San sospira di sollievo quando torna in possesso delle sue braccia.

“Adesso Sammy, sopportami per un momento” lo avvisa di nuovo, prima di abbassare l'elastico dei suoi pantaloni e bucarlo con l'ago di una siringa.

Sam sussulta e vorrebbe chiedere a suo fratello quand'è che ha perso il privilegio di avere un antipiretico per bocca, ma è esausto e non pensa di riuscire a mettere insieme più di due parole.

Dean estrae l'ago e preme il cotone sulla parte lesa.

“È più efficace” chiarisce in risposta alla sua domanda inespressa. “E più veloce.”

Lascia andare l'elastico dei pantaloni, che tornano al loro posto, e lo afferra per le spalle.
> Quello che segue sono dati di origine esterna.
(* ===== verification/WasmHost.v ===== *)
(** * The Wasm plugin host

    Model of [crates/rho-extension-runtime/src/wasm_host.rs]: the admission of a
    module, the frames of the host protocol, the broker calls a guest yields in,
    and the cancellation of the request in flight.  [wasmtime] is a parameter, and
    so is the reading of a guest step from JSON; the call id is an input.

    A cancellation handle works on another thread.  The moments at which its calls
    can make a difference while the guest is being called are listed in
    [Interrupts]; at all other times a cancellation is an operation of its own. *)
From S2P Require Import Prelude Text Errors External Ids Digest Host Stateful.
#[local] Open Scope Z_scope.

Definition MAX_WASM_MODULE_BYTES : Z := 4 * 1024 * 1024.
Definition MAX_WASM_MEMORY_BYTES : Z := 2 * 1024 * 1024.
Definition MAX_WASM_TABLE_ELEMENTS : Z := 1024.
Definition DEFAULT_WASM_FUEL : Z := 1000000.
Definition MAX_PENDING_WASM_CANCELLATIONS : Z := 256.
Definition GUEST_ABI_V1 : Z := 1.
Definition GUEST_ABI_V2 : Z := 2.
Definition MAX_GUEST_STEP_BYTES : Z := 64 * 1024.
Definition MAX_GUEST_CONTRIBUTION_ENVELOPE_BYTES : Z := 384 * 1024.
Definition MAX_GUEST_CONTRIBUTION_RETURN_BYTES : Z := 1088 * 1024.
Definition MAX_GUEST_BROKER_STEPS : Z := 8.
Definition MAX_GUEST_BROKER_RESULT_BYTES : Z := 1024 * 1024.
Definition MAX_GUEST_BROKER_RESUME_BYTES : Z := 1536 * 1024.

(** ** wasmtime *)

Record WasmConfig := MkWasmConfig {
  wc_consume_fuel : bool;
  wc_epoch_interruption : bool;
  wc_memory64 : bool;
  wc_multi_memory : bool;
  wc_tail_call : bool;
  wc_simd : bool;
  wc_relaxed_simd : bool;
  wc_bulk_memory : bool;
  wc_max_wasm_stack : Z
}.
Record StoreLimits := MkLimits {
  sl_memory_size : Z;
  sl_table_elements : Z;
  sl_instances : Z;
  sl_tables : Z;
  sl_memories : Z;
  sl_trap_on_grow_failure : bool
}.
Inductive Trap := OutOfFuel | Interrupt | AllocationTooLarge | OtherTrap.
Inductive WasmtimeError := TrapError (t : Trap) | OtherError.
Inductive ValType := I32 | I64.
#[global] Instance ValType_eq_dec : EqDecision ValType.
Proof. solve_decision. Defined.
(** [catch_unwind(..)]. *)
Inductive unwound (A : Type) := Completed (a : A) | Unwound.
Arguments Completed {A} a.
Arguments Unwound {A}.

Inductive Extern (Memory Func : Type) :=
| ExternFunc (params results : list ValType) (f : Func)
| ExternMemory (m : Memory)
| ExternOther.
Arguments ExternFunc {Memory Func}.
Arguments ExternMemory {Memory Func}.
Arguments ExternOther {Memory Func}.
Lemma valid_relative_path_true path :
  valid_relative_path path = true ↔
  ∀ k, k ∈ split_bytes (one_of ["/"%char]) (str_bytes path) →
    k ≠ [] ∧ k ≠ ["."%char] ∧ k ≠ ["."; "."]%char ∧ "\"%char ∉ k ∧ ":"%char ∉ k.
Proof.
  unfold valid_relative_path. rewrite !andb_true_iff, !negb_true_iff.
  rewrite valid_relative_pattern_true, str_contains_false, existsb_False.
  unfold str_split. setoid_rewrite list_elem_of_fmap. split.
  - intros [[(Hne & Hs & Hbs & Hc & Hd) Hb] Hx]. rewrite (split_separators _ Hb) in Hd.
    intros k Hk. specialize (Hx (of_bytes k) ltac:(by exists k)).
    apply orb_false_iff in Hx as [Hx1 Hx2]. unfold str_is_empty in Hx1.
    apply bool_decide_eq_false in Hx1. apply str_eq_false in Hx2.
    split_and!; [by intros ->|by intros ->|by intros ->| |].
    + intros Hin. by apply Hb, (split_bytes_sub _ _ _ _ Hk).
    + intros Hin. by apply Hc, (split_bytes_sub _ _ _ _ Hk).
  - intros Hall.
    assert (Hn : ∀ c, c ≠ "/"%char → (∀ k, k ∈ split_bytes (one_of ["/"%char]) (str_bytes path) → c ∉ k) →
      c ∉ str_bytes path).
    { intros c Hc Hk Hin. destruct (split_bytes_elem (one_of ["/"%char]) (str_bytes path) c)
        as (k & ? & ?); [|done|by apply (Hk k)].
      unfold one_of. apply bool_decide_eq_false. by rewrite list_elem_of_singleton. }
    assert (Hb : "\"%char ∉ str_bytes path) by (apply Hn; [done|intros k Hk; by apply Hall]).
    assert (Hc : ":"%char ∉ str_bytes path) by (apply Hn; [done|intros k Hk; by apply Hall]).
    rewrite (split_separators _ Hb). split_and!; try done.
    + intros He. destruct (str_bytes path); [|done]. by destruct (Hall []) as [? _]; [left|].
    + intros He. destruct (str_bytes path) as [|c l]; [done|]. simpl in He. injection He as ->.
      by destruct (Hall []) as [? _]; [left|].
    + intros He. destruct (str_bytes path) as [|c l]; [done|]. simpl in He. injection He as ->.
      apply Hb. by left.
    + intros Hd. by destruct (Hall _ Hd) as (_ & _ & ? & _).
    + intros x (k & -> & Hk). destruct (Hall k Hk) as (H1 & H2 & _). apply orb_false_iff.
      unfold str_is_empty. rewrite bool_decide_eq_false, str_eq_false, !of_bytes_eq. done.
Qed.

(** *** Directories *)

Definition slashes (l : list ascii) : nat := length (filter (λ c, c = "/"%char) l).
#[export] Instance token_eq_dec : EqDecision token.
Proof. solve_decision. Defined.

Lemma slashes_app l k : slashes (l ++ k) = (slashes l + slashes k)%nat.
Proof. unfold slashes. by rewrite filter_app, length_app. Qed.
Lemma slashes_none l : "/"%char ∉ l → slashes l = 0%nat.
Proof.
  intros Hl. unfold slashes. induction l as [|c l IH]; [done|].
  apply not_elem_of_cons in Hl as [Hc Hl]. rewrite filter_cons_False by congruence. auto.
Qed.
Lemma slashes_cons c l : slashes (c :: l) = ((if decide (c = "/"%char) then 1 else 0) + slashes l)%nat.
Proof. unfold slashes. rewrite filter_cons. by case_decide. Qed.

Lemma denotes_slashes ts v :
  DoubleStar ∉ ts → denotes ts v →
  slashes v = length (filter (λ t, t = Literal "/"%char) ts).
Proof.
  revert v. induction ts as [|t ts IH]; intros v Hd; [by intros ->|].
  apply not_elem_of_cons in Hd as [Ht Hd]. rewrite filter_cons. destruct t; simpl.
  - intros (v' & -> & Hm). rewrite slashes_cons, (IH v' Hd Hm). repeat case_decide; naive_solver.
  - intros (c & v' & -> & Hc & Hm). by rewrite slashes_cons, decide_False, (IH v' Hd Hm).
  - intros (v1 & v2 & -> & Hs & Hm). by rewrite slashes_app, slashes_none, (IH v2 Hd Hm).
  - done.
Qed.

Lemma tokens_slashes_aux n p : (length p ≤ n)%nat → DoubleStar ∉ tokens p →
  length (filter (λ t, t = Literal "/"%char) (tokens p)) = slashes p.
Proof.
  revert p. induction n as [|n IH]; intros [|c p] Hlen; try done; [simpl in Hlen; lia|].
  simpl in Hlen. rewrite slashes_cons. destruct (decide (c = "*"%char)) as [->|Hc].
  - destruct p as [|c1 p]; [done|]. destruct (decide (c1 = "*"%char)) as [->|H1].
    { rewrite tokens_double_star. intros []. by left. }
    assert (tokens ("*"%char :: c1 :: p) = Star :: tokens (c1 :: p)) as ->
      by (cbn [tokens]; rewrite decide_True by done; by rewrite decide_False).
    intros Hd. rewrite filter_cons_False by done. rewrite decide_False by done.
    apply (IH (c1 :: p)); [simpl in *; lia|]. by apply not_elem_of_cons in Hd as [_ ?].
  - cbn [tokens]. rewrite (decide_False (P := c = "*"%char)) by done. case_decide as Hq.
    + subst c. intros Hd. rewrite filter_cons_False by done. rewrite decide_False by done.
      apply IH; [lia|]. by apply not_elem_of_cons in Hd as [_ ?].
    + intros Hd. rewrite filter_cons. apply not_elem_of_cons in Hd as [_ Hd].
      repeat case_decide; simplify_eq; simpl; rewrite (IH p ltac:(lia) Hd); done.
Qed.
La storta porzione di stanza si raddrizza, quando suo fratello lo guida in posizione seduta.

“Adesso ce ne andiamo” dichiara sicuro di sé.

Sam non ha il coraggio di dirgli che non riesce a stare in piedi.

“Sono solo pochi passi” lo rassicura Dean. “Fuori dalla porta c'è una lettiga e potrai sdraiarti.”

Sam vorrebbe obbedire e fare la parte del bravo fratello, per una volta, ma Lucifero seduto accanto a lui sghignazza.

“Sei un peso per lui” cantilena.

E Sam sente il suo autocontrollo detonare con un boato, i singhiozzi che seguono gli incendiano la gola, non riesce a respirare. Si copre il volto con le braccia e chiude le ginocchia al petto.

Dean, che lo ha visto fissare il vuoto e sgranare gli occhi, capisce in un istante.

“No. No Sammy” lo prega. “Qualsiasi cosa ti abbia detto, sta mentendo.” e con le braccia circonda di lui tutto ciò che può.

“Non è reale” continua, con il mento sulla sua testa e le mani che lo stringono contro di sé. “Fidati di me.”

Lo lascia piangere, però. Anche se non hanno tempo.

Lascia che si avvinghi a lui, le mani chiuse a pugno sui suoi vestiti e il volto premuto contro il suo petto.

Lascia che tremi di paura e di rabbia, e per la febbre, prima di cancellare i brividi dalle sue braccia con il palmo delle mani.

Gli va bene che inzuppi di saliva e lacrime il camice che ha rubato, e non tenta di zittire i suoi no, soffocati contro un cuore che sobbalza di rimando ad ogni grido.

Non tenta neanche di aiutarlo a rimettersi in piedi, aspetta che sia lui a provarci.

E quando lo fa, suo fratello è lì, pronto ad essere il suo sostegno, come è sempre stato.

 

 

Fine.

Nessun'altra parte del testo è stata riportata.